• THE PROBLEM
Below is a listing; restate from it, character for character, the lines beginning at the line holding "i) as [->|Hne]." and ending at the line holding "rewrite !fsum_zero.", both included.

• RECORD EXCERPTS

^^^^

(** ** Frozen orbitals *)

Lemma unpack_zero_on_redundant (self : casscf) (v : vector) :
  valid_partition self ->
  length v = uniq_count self ->
  exists M,
    unpack_uniq_var self v = Ok M /\
    has_shape M (nmo self) (nmo self) /\
    forall i j, (i < nmo self)%nat -> (j < nmo self)%nat ->
      redundant self i j -> mget M i j = 0.
Proof.
  intros Hvalid Hlen.
  destruct (uniq_var_indices_spec self Hvalid) as [idx [Hidx [Hsh Hent]]].
  rewrite (uniq_count_spec self idx Hidx) in Hlen.
  destruct (unpack_entries self v idx Hidx Hsh Hlen) as [Hun [HF [HM HMe]]].
  eexists. split; [exact Hun|]. split; [exact HM|].
  intros i j Hi Hj Hr. rewrite HMe by auto.
  rewrite !fill_unmasked, !zeros_get; [ring | |].
  - rewrite Hent by auto. apply mask_entry_redundant, redundant_sym; auto.
  - rewrite Hent by auto. apply mask_entry_redundant; auto.
Qed.

Lemma vsum_zero (l : vector) : Forall (fun x => x = 0) l -> vsum l = 0.
Proof.
  induction 1 as [|x l Hx Hl IH]; simpl; auto.
  change (x + vsum l = 0). rewrite IH, Hx. ring.
Qed.

Lemma fsum_zero (n : nat) (f : nat -> R) :
  (forall s, (s < n)%nat -> f s = 0) -> fsum n f = 0.
Proof.
  intros H. unfold fsum. apply vsum_zero, Forall_forall.
  intros x Hx. apply in_map_iff in Hx. destruct Hx as [s [<- Hs]].
  apply in_seq in Hs. apply H. lia.
Qed.

Lemma fsum_S_first (n : nat) (f : nat -> R) :
  fsum (S n) f = f 0%nat + fsum n (fun k => f (S k)).
Proof.
  unfold fsum. simpl. f_equal. rewrite <- seq_shift, map_map. reflexivity.
Qed.

(** Powers of a matrix whose row [i] and column [i] vanish keep a vanishing
    row and column [i]. *)
Lemma mat_pow_frozen (n : nat) (A : nat -> nat -> R) (i : nat) :
  (i < n)%nat ->
  (forall j, (j < n)%nat -> A i j = 0 /\ A j i = 0) ->
  forall k j, (j < n)%nat ->
    mat_pow n A (S k) i j = 0 /\ mat_pow n A (S k) j i = 0.
Proof.
  intros Hi HA. induction k as [|k IH]; intros j Hj.
  - split; simpl; apply fsum_zero; intros s Hs.
    + destruct (HA s Hs) as [-> _]. ring.
    + destruct (Nat.eqb_spec s i) as [->|Hne].
      * destruct (HA j Hj) as [_ ->]. ring.
      * ring.
  - split.
    + change (fsum n (fun s => A i s * mat_pow n A (S k) s j) = 0).
      apply fsum_zero. intros s Hs. destruct (HA s Hs) as [-> _]. ring.
    + change (fsum n (fun s => A j s * mat_pow n A (S k) s i) = 0).
      apply fsum_zero. intros s Hs. destruct (IH s Hs) as [_ ->]. ring.
Qed.

Lemma expm_partial_frozen (n : nat) (A : nat -> nat -> R) (i : nat) :
  (i < n)%nat ->
  (forall j, (j < n)%nat -> A i j = 0 /\ A j i = 0) ->
  forall N j, (j < n)%nat ->
    expm_partial n A N i j = delta i j /\ expm_partial n A N j i = delta j i.
Proof.
  intros Hi HA N j Hj. unfold expm_partial.
  rewrite !fsum_S_first.
  rewrite !fsum_zero.
  - simpl. unfold delta. split; field.
  - intros k _. destruct (mat_pow_frozen n A i Hi HA k j Hj) as [_ ->].
    unfold Rdiv. ring.
  - intros k _. destruct (mat_pow_frozen n A i Hi HA k j Hj) as [-> _].
    unfold Rdiv. ring.
Qed.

^^^^

• OUTPUT FOR THIS TASK
    + destruct (Nat.eqb_spec s i) as [->|Hne].
      * destruct (HA j Hj) as [_ ->]. ring.
      * ring.
  - split.
    + change (fsum n (fun s => A i s * mat_pow n A (S k) s j) = 0).
      apply fsum_zero. intros s Hs. destruct (HA s Hs) as [-> _]. ring.
    + change (fsum n (fun s => A j s * mat_pow n A (S k) s i) = 0).
      apply fsum_zero. intros s Hs. destruct (IH s Hs) as [_ ->]. ring.
Qed.

Lemma expm_partial_frozen (n : nat) (A : nat -> nat -> R) (i : nat) :
  (i < n)%nat ->
  (forall j, (j < n)%nat -> A i j = 0 /\ A j i = 0) ->
  forall N j, (j < n)%nat ->
    expm_partial n A N i j = delta i j /\ expm_partial n A N j i = delta j i.
Proof.
  intros Hi HA N j Hj. unfold expm_partial.
  rewrite !fsum_S_first.
  rewrite !fsum_zero.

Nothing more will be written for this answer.